My chest swelled with pride.
The kind that sneaks up on you.
The kind where you suddenly realize you’ve been smiling for several minutes.
Not because your kid is doing something extraordinary.
But because they’re becoming who they are.
Watching him felt strangely familiar.
When I was little, I was obsessed with The Powerpuff Girls, Pokémon, and Sailor Moon.
I spent hours coloring.
And in my completely unbiased professional opinion as a seven-year-old, my artwork was good enough to sell.
I was absolutely convinced the world was one coloring book away from discovering my genius.
I spent countless hours pretending to be Bubbles.
Which explains a lot, honestly.
Watching Liam build that spaceship reminded me of that version of myself.
The version that didn’t worry whether something was good.
The version that created first and questioned later.
And somewhere between the flying scarves and the egg-carton spaceship, I realized I had been looking for the wrong kind of magic.
I thought magic was the building.
The exhibits.
The supplies.
The activities.
But the magic was never any of that.
The magic was the kids.
It was their imagination.
Their curiosity.
Their ability to turn an egg carton into a spaceship and a scarf into the most exciting thing on Earth.
The museum became magical the moment I stopped comparing it to what I could provide at home.
I stopped wondering how to recreate it.
And started paying attention to the kids who were already enjoying it.
Really enjoying it.
Eventually it was time to leave.
Or at least it would have been if Liam hadn’t discovered the treehouse approximately three seconds beforehand.
According to five-year-old law, this meant we absolutely could not leave.
There was still important exploring to be done.
Meanwhile, Ellis had discovered the gift shop.
Earlier she’d fallen in love with one of the toy dogs.
Thankfully they had a tiny corgi.
That corgi now lives at our house.
It goes everywhere with her.
Honestly, I’m pretty attached to it too.
The funny thing is that I left the museum with a lesson.
My kids left with a spaceship, a treehouse adventure, and a corgi.
And if I’m being honest, I think they got the better deal.
I never got a picture of Liam sitting at that craft table.
I wish I had.
But maybe that’s why I’m writing this down.

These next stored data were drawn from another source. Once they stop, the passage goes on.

Lemma finish_dispatch_inv w w' : inv w → finish_dispatch w = Some w' → inv w'.
Proof.
  intros Hinv. unfold finish_dispatch. destruct (publishing (queue w)) as [u|] eqn:Hu; [|done]. cbn [mbind option_bind].
  destruct (pub_left u) as [|? ?] eqn:Hleft; [|done]. destruct (prepared w !! pub_id u) as [p|] eqn:Hp; [|done].
  cbn [mbind option_bind]. intros [= <-]. set (p' := mkPrepared _ _ _). set (q := mkQueue _ _ _ _ _ _ _ _ _ _).
  assert (∀ id z, <[pub_id u := p']> (prepared w) !! id = Some z → ∃ y, prepared w !! id = Some y ∧ work z = work y
    ∧ next z = next_of (queue w) id y) as Hback.
  { intros id z Hz. apply lookup_insert_Some in Hz as [[<- <-]|[Hne Hz]]; [exists p|exists z].
    - unfold next_of. by rewrite Hu, Nat.eqb_refl.
    - unfold next_of. rewrite Hu, (proj2 (Nat.eqb_neq _ _)) by done. done. }
  destruct Hinv as [Hr Hl Hs Hpb He Hsm Hwk Hph Hle Hc].
  constructor; cbn [set_prepared set_queue queue device prepared store others captures]; try done.
  - destruct Hr as [H1 H2 H3 H4 H5 H6 H7 H8 H9]. rewrite Hu, Hleft in H9. destruct H9 as [H9 H10]. cbn [length] in H10.
    constructor; cbn; try done. lia.
  - eapply log_ok_ext; [done| |done|].
    + unfold left_of. cbn. by rewrite Hu, Hleft.
    + intros s _. by eapply packets_of_insert.
  - intros i j v Hi. destruct (Hs _ _ _ Hi) as [? [z Hz]]. split; [done|]. by apply lookup_insert_is_Some'; right; exists z.
  - intros id z Hz. destruct (Hback _ _ Hz) as (y & Hy & Ew & En). destruct (Hwk _ _ Hy) as [H1 H2 H3 H4 H5 H6].
    constructor; rewrite ?Ew; try done. unfold next_of. cbn. by rewrite En.
  - destruct Hph as [H1 H2]. split; [|done]. cbn [set_prepared set_queue queue device q phase pending].
    destruct (phase (queue w)); [| |done|done]; destruct H1 as [Hpop ?]; split; try done;
      (eapply popped_mono; [exact Hpop|done|]); intros id v z _ Hz; destruct (Hback _ _ Hz) as (y & Hy & Ew & _);
      exists y; split; [done|by rewrite Ew| done|by rewrite Ew].
  - intros cell. rewrite (msum_replace _ _ _ p) by done. rewrite Hle. cbn [p' work]. lia.
  - intros Hclk. destruct (Hc Hclk) as [C1 C2 C3 C4 C5 C6].
    constructor; cbn [set_prepared set_queue queue device prepared captures]; try done.
    + intros c i v s Hx. destruct (C2 _ _ _ _ Hx) as (y & Hy & Hv). destruct (decide (i = pub_id u)) as [->|Hne].
      * exists p'. rewrite lookup_insert_eq. rewrite Hp in Hy. injection Hy as <-. done.
      * exists y. by rewrite lookup_insert_ne.
    + intros i z c Hz Et. destruct (Hback _ _ Hz) as (y & Hy & Ew & _). rewrite Ew in *. by eapply C3.
    + by eapply distinct_captures_insert.
    + intros i z Hz. destruct (Hback _ _ Hz) as (y & Hy & Ew & _). rewrite Ew. by eapply C5.
    + intros i z c v j Hz Et. destruct (Hback _ _ Hz) as (y & Hy & Ew & _). rewrite Ew in *. by eapply C6.
Qed.

(** ** The device *)

Section Execute.
Context (w : World) (id : nat) (point stop : Z) (p : Prepared) (ticks : Z * Z).
Hypothesis Hinv : inv w.
Hypothesis Hsub : submitted (device w) !! executed (device w) = Some (id, point, stop).
Hypothesis Hp : prepared w !! id = Some p.
Let d := device w.
Let t := if clock (queue w) then ticks else stamps (work p).
Let k := work p.
Let p' := set_work p (mkWork (signal k - 1) t (buffers k) (held k) (active k) (retired k) (timing k)).
Let d' := mkDevice (read d) (S (executed d)) (submitted d) (samples d ++ [t]) (log d) (fetched d).
Let w' := set_device (set_prepared w id p') d'.

Lemma execute_prepared i z : prepared w' !! i = Some z → (id = i ∧ p' = z) ∨ (id ≠ i ∧ prepared w !! i = Some z).
Proof. apply lookup_insert_Some. Qed.

Lemma execute_sub : subs d !! executed d = Some (id, point).
Proof. unfold subs, d. by rewrite list_lookup_fmap, Hsub. Qed.

Lemma execute_point : point = completed k + 1.
Proof.
  destruct (inv_subs _ Hinv _ _ _ execute_sub) as [Hv _].
  unfold k. rewrite (wk_completed _ _ _ _ (inv_work _ Hinv _ _ Hp)). unfold d in Hv. lia.
Qed.

Lemma execute_work i z : prepared w' !! i = Some z → work_ok (queue w') (device w') i z.
Proof.
  intros Hz. assert (∀ j, count j (take (S (executed d)) (subs d)) =
    count j (take (executed d) (subs d)) + (if (id =? j)%nat then 1 else 0)) as Hcount.
  { intros j. by rewrite (NativeQueue.count_take_S _ _ _ _ execute_sub). }
  change (subs (device w')) with (subs d) in *.
  apply execute_prepared in Hz as [[<- <-]|[Hne Hz]].
  - destruct (inv_work _ Hinv _ _ Hp) as [H1 H2 H3 H4 H5 H6]. fold d in H1, H2. constructor; try done.
    + change (subs (device w')) with (subs d). cbn [w' set_device device d' executed]. rewrite Hcount, <-H1, Nat.eqb_refl.
      unfold completed. cbn. fold k. lia.
    + unfold completed in *. cbn. fold k in H5. lia.
  - destruct (inv_work _ Hinv _ _ Hz) as [H1 H2 H3 H4 H5 H6]. fold d in H1, H2. constructor; try done.
    change (subs (device w')) with (subs d). cbn [w' set_device device d' executed].
    rewrite Hcount, <-H1, (proj2 (Nat.eqb_neq _ _)) by done. lia.
Qed.

Lemma execute_captures : clock (queue w) = true → captures_ok w'.
Proof.
  intros Hclk. destruct (inv_captures _ Hinv Hclk) as [C1 C2 C3 C4 C5 C6].
  pose proof (inv_samples _ Hinv) as Hsm. pose proof (C5 _ _ Hp) as Hone. fold k in Hone.
  assert (∀ i z, prepared w' !! i = Some z → ∃ y, prepared w !! i = Some y ∧ timing (work z) = timing (work y) ∧
    active (work z) = active (work y) ∧ retired (work z) = retired (work y)) as Hback.
  { intros i z Hz. apply execute_prepared in Hz as [[<- <-]|[Hne Hz]]; [exists p|exists z]; done. }
  constructor; cbn [w' set_device set_prepared captures device prepared]; change (subs d') with (subs d);
    cbn [d' samples executed].
  - intros c i v s Hc. destruct (C1 _ _ _ _ Hc) as (j & Hj & Hs). exists j. split; [done|]. by apply lookup_app_l_Some.
  - intros c i v s Hc. destruct (C2 _ _ _ _ Hc) as (y & Hy & Hv). destruct (decide (i = id)) as [->|Hne].
    + exists p'. rewrite lookup_insert_eq. rewrite Hp in Hy. injection Hy as <-. done.
    + exists y. by rewrite lookup_insert_ne.
  - intros i z c Hz Et. destruct (Hback _ _ Hz) as (y & Hy & E1 & E2 & _). rewrite E1 in Et. rewrite E2. by eapply C3.
  - by eapply distinct_captures_insert.
  - intros i z Hz. apply execute_prepared in Hz as [[<- <-]|[Hne Hz]]; [|by eapply C5].
    unfold completed in *. cbn. lia.
  - intros i z c v j Hz Et Hc Hj Hlt. apply execute_prepared in Hz as [[<- <-]|[Hne Hz]].
    + destruct (C2 _ _ _ _ Hc) as (y & Hy & _ & Hnone). rewrite Hp in Hy. injection Hy as <-.
      destruct (Hnone eq_refl) as (Hv & _ & _). fold k in Hv. pose proof execute_point as Hpt.
      pose proof (wk_active _ _ _ _ (inv_work _ Hinv _ _ Hp)) as Hact. fold k in Hact.
      assert (completed k + 1 <= active k) as Hle.
      { rewrite Hact. unfold k. rewrite (wk_completed _ _ _ _ (inv_work _ Hinv _ _ Hp)).
        pose proof (NativeQueue.count_take_S id _ _ _ execute_sub) as HS. cbn in HS. rewrite Nat.eqb_refl in HS.
        pose proof (count_take_bound id (subs (device w)) (S (executed d))). fold d. fold d in H. lia. }
      assert (v = point) as -> by lia. pose proof (submission_unique _ _ _ _ _ Hinv Hj execute_sub) as ->.
      fold d in Hsm. by rewrite lookup_app_r, Hsm, Nat.sub_diag by (rewrite Hsm; lia).
    + apply lookup_app_l_Some. eapply C6; try done. destruct (decide (j = executed d)) as [->|?]; [|fold d; lia].
      rewrite execute_sub in Hj. congruence.
Qed.

Lemma aql_execute_world_inv : inv w'.
Proof.
  pose proof (lookup_lt_Some _ _ _ Hsub) as Hlt.
  destruct (inv_phase _ Hinv) as [Hph Hpub].
  constructor; try exact (execute_work); try exact execute_captures.
  - by destruct (inv_ring _ Hinv).
  - eapply log_ok_ext; [exact (inv_log _ Hinv)|done|done|]. intros s _. by eapply packets_of_insert.
  - intros i j v Hi. destruct (inv_subs _ Hinv _ _ _ Hi) as [? [z Hz]]. split; [done|].
    by apply lookup_insert_is_Some'; right; exists z.
  - intros u Hu. by apply lookup_insert_is_Some'; right; apply (inv_publishing _ Hinv).
  - cbn. fold d in Hlt. lia.
  - cbn. rewrite length_app. pose proof (inv_samples _ Hinv) as Hsm. cbn. unfold d. lia.
  - assert (∀ l, popped w l → popped w' l) as Hmono.
    { intros l Hl. eapply popped_mono; [exact Hl|done|]. intros i v z _ Hz.
      apply execute_prepared in Hz as [[<- <-]|[Hne Hz]]; [exists p|exists z]; done. }
    split; [|done]. cbn [w' set_device set_prepared queue device d' submitted executed].
    destruct (phase (queue w)); [destruct Hph; auto..| |done]. fold d in Hph, Hlt. lia.
  - intros cell. cbn [w' set_device set_prepared store prepared others].
    rewrite (msum_replace _ _ _ p) by done. rewrite (inv_leases _ Hinv). cbn [p' set_work work held]. fold k. lia.
Qed.
End Execute.

Lemma aql_execute_inv w ticks w' : inv w → execute w ticks = Some w' → inv w'.
Proof.
  intros Hinv. unfold execute. destruct (submitted (device w) !! _) as [[[id point] stop]|] eqn:Hs; [|done].
  cbn [mbind option_bind]. destruct (prepared w !! id) as [p|] eqn:Hp; [|done]. cbn [mbind option_bind].
  destruct (read (device w) <? stop); [done|]. intros [= <-]. by eapply aql_execute_world_inv.
Qed.

(** ** The other moves *)

(** A change of the pending submissions and the phase alone. *)
Lemma phase_inv w q :
  inv w → q = set_phase (set_pending (queue w) (pending q)) (phase q) → phase_ok (set_queue w q) →
  inv (set_queue w q).
Proof.
  intros [Hr Hl Hs Hpb He Hsm Hwk Hph Hle Hc] Hq Hok. rewrite Hq in Hok |- *. generalize dependent (pending q).
  generalize dependent (phase q). intros ph l _ Hok.
  constructor; try done.
  - by destruct Hr.
  - by destruct Hl.
  - intros id p Hp. by destruct (Hwk _ _ Hp).
  - intros Hclk. by destruct (Hc Hclk).
Qed.

Lemma set_status_inv w s : inv w → inv (set_status w s).
Proof.
  intros [Hr Hl Hs Hpb He Hsm Hwk Hph Hle Hc]. constructor; try done.
  - by destruct Hr.
  - by destruct Hl.
  - intros id p Hp. by destruct (Hwk _ _ Hp).
  - intros Hclk. by destruct (Hc Hclk).
Qed.

Lemma set_others_inv w st l :
  inv w → (∀ cell, cell_uses st cell = cell_uses (store w) cell + uses_of cell l - uses_of cell (others w)) →
  inv (set_others w st l).
Proof.
  intros [Hr Hl Hs Hpb He Hsm Hwk Hph Hle Hc] Hst. constructor; try done.
  - by destruct Hl.
  - intros cell. cbn [set_others store prepared others]. rewrite Hst, Hle. lia.
  - intros Hclk. by destruct (Hc Hclk).
Qed.

Lemma add_prepared_inv w id l bufs :
  inv w → prepared w !! id = None → inv (add_prepared w id l bufs).
Proof.
  intros Hinv Hid. pose proof Hinv as [Hr Hl Hs Hpb He Hsm Hwk Hph Hle Hc].
  assert (∀ s, s ∈ submitted (device w) → s.1.1 ≠ id) as Hnew.
  { intros [[i v] stop] Hin Hi. simpl in Hi. subst i. apply list_elem_of_lookup_1 in Hin as [j Hj].
    destruct (Hs j id v) as [_ [z Hz]]; [|congruence]. unfold subs. by rewrite list_lookup_fmap, Hj. }
  assert (count id (subs (device w)) = 0) as Hzero.
  { unfold subs. clear -Hnew. induction (submitted (device w)) as [|s l IH]; [done|].
    change (fst <$> s :: l) with ([s.1] ++ (fst <$> l)). rewrite NativeQueue.count_concat, IH by set_solver.
    unfold NativeQueue.count. simpl. rewrite (proj2 (Nat.eqb_neq _ _)); [done|]. apply Hnew. set_solver. }
  constructor; cbn [add_prepared set_prepared queue device prepared store others captures]; try done.
  - eapply log_ok_ext; [done|done|done|]. intros s Hin. cbn [add_prepared set_prepared prepared].
    unfold packets_of. rewrite lookup_insert_ne; [done|]. apply not_eq_sym. by apply Hnew.
  - intros i j v Hi. destruct (Hs _ _ _ Hi) as [? [z Hz]]. split; [done|]. by apply lookup_insert_is_Some'; right; exists z.
  - intros u Hu. by apply lookup_insert_is_Some'; right; apply Hpb.
  - intros i z Hz. apply lookup_insert_Some in Hz as [[<- <-]|[Hne Hz]]; [|by apply Hwk].
    assert (count id (take (executed (device w)) (subs (device w))) = 0) as Hz2.
    { pose proof (count_take_bound id (subs (device w)) (executed (device w))).
      pose proof (NativeQueue.count_nonneg id (take (executed (device w)) (subs (device w)))). lia. }
    constructor; unfold completed; cbn [work signal active retired held buffers next]; rewrite ?Hz2, ?Hzero; try lia.
    + unfold next_of. destruct (publishing (queue w)) as [u|] eqn:Hu; [|done].
      destruct (pub_id u =? id)%nat eqn:E; [|done]. to_prop. exfalso.
      destruct (Hpb u eq_refl) as [z Hz]. congruence.
    + done.
    + done.
  - eapply phase_ok_mono; [done|done|done|]. intros i v z Hin. cbn [add_prepared set_prepared prepared]. intros Hz. exists z. split; [|done].
    apply lookup_insert_Some in Hz as [[<- <-]|[Hne Hz]]; [|done]. apply list_elem_of_fmap in Hin as (s & Hs' & Hin).
    destruct (Hnew s Hin). by rewrite <-Hs'.
  - intros cell. rewrite msum_insert by done. rewrite Hle. cbn [work held]. rewrite uses_of_nil. lia.
  - intros Hclk. destruct (Hc Hclk) as [C1 C2 C3 C4 C5 C6].
    constructor; cbn [add_prepared set_prepared queue device prepared captures]; try done.
    + intros c i v s Hx. destruct (C2 _ _ _ _ Hx) as (y & Hy & Hv). exists y. rewrite lookup_insert_ne; [done|congruence].
    + intros i z c Hz Et. apply lookup_insert_Some in Hz as [[<- <-]|[Hne Hz]]; [done|by eapply C3].
    + intros i j pi pj c Hi Hj Ei Ej. apply lookup_insert_Some in Hi as [[<- <-]|[Hni Hi]]; [done|].
      apply lookup_insert_Some in Hj as [[<- <-]|[Hnj Hj]]; [done|by eapply C4].
    + intros i z Hz. apply lookup_insert_Some in Hz as [[<- <-]|[Hne Hz]]; [|by eapply C5]. done.
    + intros i z c v j Hz Et. apply lookup_insert_Some in Hz as [[<- <-]|[Hne Hz]]; [done|by eapply C6].
Qed.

Because childhood is full of moments that don’t seem important until they’re already over.
While writing this, I kept thinking about something Mr. Rogers once said about parents forgetting their own childhood.
I used to think he meant memories.
Now I wonder if he meant wonder.
The ability to become completely absorbed in something.
To spend an hour building a spaceship from an egg carton.
Or twenty minutes watching scarves float through the air and deciding that’s the best use of your time.
For a few hours at a children’s museum, I got to borrow my kids’ perspective.
And for the first time in a long time, I remembered what childhood felt like.
I wasn’t trying to capture it.
I was actually there for it.

Bring the Museum Home
In case you’re wondering what my kids would recommend after this adventure:
- Play scarves (Ellis would like everyone to know these are apparently the greatest invention ever.)
- Craft supplies (preferably enough to build a spaceship out of absolutely nothing.)
- Dress-up clothes (Because sometimes you’re a princess. Sometimes you’re a veterinarian. Sometimes you’re both before lunch.)
- Pretend play toys (veterinarian optional, confidence required.)
- A tiny corgi plush (because somehow we left with a new family member.)